§ Task directions: Find the string "option" in the data, and copy out each line that has it.

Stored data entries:
________________________
Lemma insertionSortInner_gen (a : nat) :
  forall j J l, a <= j <= J -> J < length l ->
  sortedRange l a j -> sortedRange l (S j) (S J) ->
  (forall p q, a <= p < j -> j < q <= J -> le (nth p l d) (nth q l d)) ->
  (forall q, j < q <= J -> le (nth j l d) (nth q l d)) ->
  sortedRange (insertionSortInner A less j a l) a (S J)
  /\ frame a (S j) l (insertionSortInner A less j a l).
Proof.
  induction j as [|j IH]; intros J l Hj HJ H1 H2 H3 H4; simpl.
  - split; [|apply frame_refl].
    apply sorted_join with 0; auto; intros; lia.
  - destruct (Nat.ltb_spec a (S j)) as [Ha|Ha]; simpl.
    2:{ split; [|apply frame_refl]. apply sorted_join with (S j); auto; intros; lia. }
    rewrite lessAt_nth by lia.
    destruct (less (nth (S j) l d) (nth j l d)) eqn:Hl.
    2:{ split; [|apply frame_refl]. apply sorted_join with (S j); auto.
        intros p Hp; apply nless_le in Hl.
        destruct (Nat.eq_dec p j); [subst; exact Hl|].
        apply le_trans with (nth j l d); [apply H1; lia | exact Hl]. }
    set (l' := swapAt A l (S j) j).
    assert (Hlen : length l' = length l) by apply swapAt_length.
    destruct (IH J l') as [R1 R2]; [lia|lia| | | | |].
    + apply sortedRange_ext with l; [|intros p q ? ? ?; apply H1; lia].
      intros k Hk; unfold l'; swap_cases; reflexivity.
    + intros p q Hp Hpq Hq; unfold l'; swap_cases.
      * subst; apply H3; lia.
      * apply H2; lia.
    + intros p q Hp Hq; unfold l'; swap_cases.
      * subst; apply H1; lia.
      * apply H3; lia.
    + intros q Hq; unfold l'; swap_cases.
      * subst; apply less_le; exact Hl.
      * apply H4; lia.
    + split; [exact R1|].
      apply frame_trans with l'; [apply frame_swap1; lia|].
      apply (frame_widen a (S j)); [lia|lia|exact R2].
Qed.

Lemma insertionSortInner_spec (a j : nat) (l : list A) :
  a <= j -> j < length l -> sortedRange l a j ->
  sortedRange (insertionSortInner A less j a l) a (S j)
  /\ frame a (S j) l (insertionSortInner A less j a l).
Proof.
  intros Ha Hj H; apply insertionSortInner_gen; [lia|lia|exact H|intros p q ? ? ?; lia|intros; lia|intros; lia].
Qed.

Lemma insertionSortOuter_spec (a : nat) :
  forall n i l, a < i -> i + n <= length l -> sortedRange l a i ->
  sortedRange (insertionSortOuter A less n i a l) a (i + n)
  /\ frame a (i + n) l (insertionSortOuter A less n i a l).
Proof.
  induction n as [|n IH]; intros i l Hi Hn H; simpl.
  - rewrite Nat.add_0_r; split; [exact H | apply frame_refl].
  - destruct (insertionSortInner_spec a i l) as [S1 F1]; [lia|lia|exact H|].
    destruct (IH (S i) (insertionSortInner A less i a l)) as [S2 F2];
      [lia| rewrite (frame_length _ _ _ _ F1); lia | exact S1 |].
    rewrite <- Nat.add_succ_comm; split; [exact S2|].
    apply frame_trans with (insertionSortInner A less i a l); [|exact F2].
    apply (frame_widen a (S i)); [lia|lia|exact F1].
Qed.

Lemma insertionSort_spec (l : list A) (a b : nat) :
  a <= b -> b <= length l ->
  sortedRange (insertionSort A less l a b) a b /\ frame a b l (insertionSort A less l a b).
Proof.
  intros Hab Hb; unfold insertionSort.
  destruct (Nat.eq_dec a b) as [<-|Hne].
  - replace (a - S a) with 0 by lia; simpl.
    split; [intros p q ? ? ?; lia | apply frame_refl].
  - pose proof (insertionSortOuter_spec a (b - S a) (S a) l) as H.
    replace (S a + (b - S a)) with b in H by lia.
    apply H; [lia|lia|apply sortedRange_small].
Qed.


Definition heap (l : list A) (first lo hi : nat) : Prop :=
  forall p c, (c = 2 * p + 1 \/ c = 2 * p + 2) -> lo <= p -> c < hi ->
  le (nth (first + c) l d) (nth (first + p) l d).

Definition heapEx (l : list A) (first lo hi r : nat) : Prop :=
  forall p c, (c = 2 * p + 1 \/ c = 2 * p + 2) -> lo <= p -> p <> r -> c < hi ->
  le (nth (first + c) l d) (nth (first + p) l d).

Definition heapGP (l : list A) (first lo hi r : nat) : Prop :=
  forall p c, (r = 2 * p + 1 \/ r = 2 * p + 2) -> lo <= p -> (c = 2 * r + 1 \/ c = 2 * r + 2) ->
  c < hi -> le (nth (first + c) l d) (nth (first + p) l d).

Lemma siftDown_spec (first lo hi : nat) :
  forall fuel l r, lo <= r -> hi <= fuel + r -> first + hi <= length l ->
  heapEx l first lo hi r -> heapGP l first lo hi r ->
  heap (siftDown A less fuel l r hi first) first lo hi
  /\ frame first (first + hi) l (siftDown A less fuel l r hi first).
Proof.
  induction fuel as [|fuel IH]; intros l r Hr Hf Hlen HE HG; cbn [siftDown].
  - split; [|apply frame_refl].
    intros p c Hc Hp Hch; destruct (Nat.eq_dec p r); [lia|]; apply HE; auto.
  - destruct (Nat.leb_spec hi (2 * r + 1)).
    { split; [|apply frame_refl].
      intros p c Hc Hp Hch; destruct (Nat.eq_dec p r); [lia|]; apply HE; auto. }
    set (c := if (2 * r + 1 + 1 <? hi) && lessAt A less l (first + (2 * r + 1)) (first + (2 * r + 1) + 1)
              then 2 * r + 1 + 1 else 2 * r + 1).
    assert (Hc : (c = 2 * r + 1 \/ c = 2 * r + 2) /\ c < hi
                 /\ forall c', (c' = 2 * r + 1 \/ c' = 2 * r + 2) -> c' < hi ->
                      le (nth (first + c') l d) (nth (first + c) l d)).
    { unfold c; destruct (Nat.ltb_spec (2 * r + 1 + 1) hi); cbn [andb].
      - rewrite lessAt_nth by lia.
        destruct (less (nth (first + (2 * r + 1)) l d) (nth (first + (2 * r + 1) + 1) l d)) eqn:E.
        + split; [lia|]; split; [lia|].
          replace (first + (2 * r + 1 + 1)) with (first + (2 * r + 1) + 1) by lia.
          intros c' [-> | ->] _; [apply less_le; exact E|].
          replace (first + (2 * r + 2)) with (first + (2 * r + 1) + 1) by lia; apply le_refl.
        + split; [lia|]; split; [lia|].
          intros c' [-> | ->] _; [apply le_refl|].
          replace (first + (2 * r + 2)) with (first + (2 * r + 1) + 1) by lia.
          apply nless_le; exact E.
      - split; [lia|]; split; [lia|].
        intros c' [-> | ->] ?; [apply le_refl | lia]. }
    clearbody c; destruct Hc as [Hc1 [Hc2 Hc3]].
    rewrite lessAt_nth by lia.
    destruct (less (nth (first + r) l d) (nth (first + c) l d)) eqn:Hl; simpl.
    2:{ split; [|apply frame_refl].
        intros p c' Hc' Hp Hch; destruct (Nat.eq_dec p r); [subst p|apply HE; auto].
        apply le_trans with (nth (first + c) l d); [apply Hc3; auto|].
        apply nless_le; exact Hl. }
    set (l' := swapAt A l (first + r) (first + c)).
    assert (Hlen' : length l' = length l) by apply swapAt_length.
    destruct (IH l' c) as [R1 R2]; [lia|lia|lia| | |].
    + intros p c2 Hc2' Hp Hpc Hc2h; unfold l'; swap_cases.
      * apply less_le; exact Hl.
      * apply HG; auto; lia.
      * apply Hc3; lia.
      * apply HE; auto; lia.
    + intros p c2 Hcp Hp Hcc2 Hc2h; unfold l'.
      assert (p = r) by lia; subst p.
      swap_cases.
      apply HE; auto; lia.
    + split; [exact R1|].
      apply frame_trans with l'; [apply frame_swap1; lia | exact R2].
Qed.

Lemma heapify_spec (first hi : nat) :
  forall i l, first + hi <= length l -> heap l first (S i) hi ->
  heap (heapify A less i l hi first) first 0 hi
  /\ frame first (first + hi) l (heapify A less i l hi first).
Proof.
  induction i as [|i IH]; intros l Hlen H; cbn [heapify].
  - apply siftDown_spec; [lia|lia|exact Hlen| |].
    + intros p c Hc Hp Hpr Hch; apply H; auto; lia.
    + intros p c Hr; lia.
  - destruct (siftDown_spec first (S i) hi hi l (S i)) as [H1 F1]; [lia|lia|exact Hlen| | |].
    + intros p c Hc Hp Hpr Hch; apply H; auto; lia.
    + intros p c Hr; lia.
    + destruct (IH (siftDown A less hi l (S i) hi first)) as [H2 F2];
        [rewrite (frame_length _ _ _ _ F1); exact Hlen | exact H1 |].
      split; [exact H2 | apply frame_trans with (siftDown A less hi l (S i) hi first); auto].
Qed.

Lemma heap_root_max (l : list A) (first n : nat) :
  heap l first 0 n -> forall k, k < n -> le (nth (first + k) l d) (nth first l d).
Proof.
  intros H k; induction k as [k IH] using lt_wf_ind; intros Hk.
  destruct k as [|k]; [rewrite Nat.add_0_r; apply le_refl|].
  pose proof (Nat.div_mod k 2) as Hdm; pose proof (Nat.mod_upper_bound k 2) as Hmu.
  set (p := k / 2) in *; set (m := k mod 2) in *.
  apply le_trans with (nth (first + p) l d).
  - apply H; lia.
  - apply IH; lia.
Qed.

Definition heapCross (l : list A) (first n hi : nat) : Prop :=
  forall p q, p < n -> first + n <= q < first + hi -> le (nth (first + p) l d) (nth q l d).

Lemma popStep_spec (first hi i : nat) (l : list A) :
  S i <= hi -> first + hi <= length l -> heap l first 0 (S i) ->
  sortedRange l (first + S i) (first + hi) -> heapCross l first (S i) hi ->
  let l2 := siftDown A less i (swapAt A l first (first + i)) 0 i first in
  heap l2 first 0 i /\ sortedRange l2 (first + i) (first + hi) /\ heapCross l2 first i hi
  /\ frame first (first + S i) l l2.
Proof.
  intros Hi Hlen H HS HC l2.
  set (l1 := swapAt A l first (first + i)) in l2.
  assert (Hlen1 : length l1 = length l) by apply swapAt_length.
  destruct (siftDown_spec first 0 i i l1 0) as [H2 F2]; [lia|lia|lia| | |].
  - intros p c Hc Hp Hp0 Hch; unfold l1; swap_cases; apply H; auto; lia.
  - intros p c Hr; lia.
  - fold l2 in H2, F2.
    assert (Eout : forall q, first + i <= q -> nth q l2 d = nth q l1 d)
      by (intros q Hq; apply (frame_out _ _ _ _ F2); lia).
    split; [exact H2|]; split; [|split].
    + apply sortedRange_ext with l1; [intros k Hk; apply Eout; lia|].
      intros p q Hp Hpq Hq; unfold l1; swap_cases.
      * subst; pose proof (HC 0 q) as X; rewrite Nat.add_0_r in X; apply X; lia.
      * apply HS; lia.
    + intros p q Hp Hq.
      destruct (frame_in _ _ _ _ F2 (first + p)) as [p' [Hp' ->]]; [lia|].
      rewrite Eout by lia.
      assert (Hroot : forall k, k < S i -> le (nth (first + k) l d) (nth first l d))
        by (apply heap_root_max; exact H).
      unfold l1; swap_cases.
      * apply Hroot; lia.
      * apply (HC i q); lia.
      * replace p' with (first + (p' - first)) by lia; apply Hroot; lia.
      * replace p' with (first + (p' - first)) by lia; apply (HC (p' - first) q); lia.
    + apply frame_trans with l1; [apply frame_swap1; lia|].
      apply (frame_widen first (first + i)); [lia|lia|exact F2].
Qed.
(** [{m.id: i for i, m in enumerate(merged)}]: a later message with the same
    id overwrites the index of an earlier one. *)
Fixpoint index_by_id_from (i : nat) (ms : list Message)
    (d : gmap (option MsgId) nat) : gmap (option MsgId) nat :=
  match ms with
  | [] => d
  | m :: ms' => index_by_id_from (S i) ms' (<[id m := i]> d)
  end.

Definition index_by_id (ms : list Message) : gmap (option MsgId) nat :=
  index_by_id_from 0 ms ∅.

(** The id of a message as the error message shows it; the [n]-th uuid
    drawn is written [uuid4#n]. *)
Definition id_text (i : option MsgId) : string :=
  match i with
  | Some (Given s) => s
  | Some (Uuid n) => "uuid4#" +:+ pretty n
  | None => "None"
  end.

Record MergeState : Type := mkMergeState {
  merged : list Message;
  merged_by_id : gmap (option MsgId) nat;
  ids_to_remove : gset (option MsgId);
}.

Definition merge_step (st : MergeState) (m : Message) : outcome MergeState :=
  match merged_by_id st !! id m with
  | Some existing_idx =>
      if is_remove m then
        Returned {| merged := merged st;
                    merged_by_id := merged_by_id st;
                    ids_to_remove := {[ id m ]} ∪ ids_to_remove st |}
      else
        Returned {| merged := <[existing_idx := m]> (merged st);
                    merged_by_id := merged_by_id st;
                    ids_to_remove := ids_to_remove st ∖ {[ id m ]} |}
  | None =>
      if is_remove m then
        Raised (ValueError
          ("Attempting to delete a message with an ID that doesn't exist ('"
           +:+ id_text (id m) +:+ "')"))
      else
        Returned {| merged := merged st ++ [m];
                    merged_by_id := <[id m := length (merged st)]> (merged_by_id st);
                    ids_to_remove := ids_to_remove st |}
  end.

Fixpoint merge_loop (right : list Message) (st : MergeState)
    : outcome MergeState :=
  match right with
  | [] => Returned st
  | m :: right' =>
      match merge_step st m with
      | Returned st' => merge_loop right' st'
      | Raised e => Raised e
      | Cancelled => Cancelled
      end
  end.

Definition merge_messages (left right : list Message)
    : outcome (list Message) :=
  match merge_loop right {| merged := left;
                            merged_by_id := index_by_id left;
                            ids_to_remove := ∅ |} with
  | Returned st =>
      Returned (filter (λ m, id m ∉ ids_to_remove st) (merged st))
  | Raised e => Raised e
  | Cancelled => Cancelled
  end.

Definition add_messages (left right : list Message)
    : M World (list Message) :=
  left' ← assign_ids left;
  right' ← assign_ids right;
  match remove_all_idx right' with
  | Some idx => mret (drop (S idx) right')
  | None => lift_outcome (merge_messages left' right')
  end.

(** ** The [with] statement

    [with cm as x: body] calls [cm.__enter__()]; when that raises, nothing
    else happens. Otherwise the body runs and [cm.__exit__] is called
    whichever way the body ends - by returning, by raising, or by a
    cancellation delivered at one of its [await]s - and the body's outcome
    is passed on (the context managers used here do not swallow
    exceptions). An exception raised by [__exit__] itself replaces the
    body's outcome. *)
Definition with_ {W R A} (enter : M W R) (exit_ : R → M W ())
    (body : R → M W A) : M W A := λ w,
  match enter w with
  | (Returned r, w1) =>
      let '(o, w2) := body r w1 in
      match exit_ r w2 with
      | (Returned _, w3) => (o, w3)
      | (Raised e, w3) => (Raised e, w3)
      | (Cancelled, w3) => (Cancelled, w3)
      end
  | (Raised e, w1) => (Raised e, w1)
  | (Cancelled, w1) => (Cancelled, w1)
  end.

(** ** State graphs (langgraph.graph)

    A graph over a state of type [S], node results of type [U] and a run
    context of type [C]. [apply_update] writes a node's result into the
    channels of the state; [initial] holds the channels' initial values. *)

Definition START : string := "__start__".
Definition END : string := "__end__".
________________________
§ Problem solution:
    (d : gmap (option MsgId) nat) : gmap (option MsgId) nat :=
Definition index_by_id (ms : list Message) : gmap (option MsgId) nat :=
Definition id_text (i : option MsgId) : string :=
  merged_by_id : gmap (option MsgId) nat;
  ids_to_remove : gset (option MsgId);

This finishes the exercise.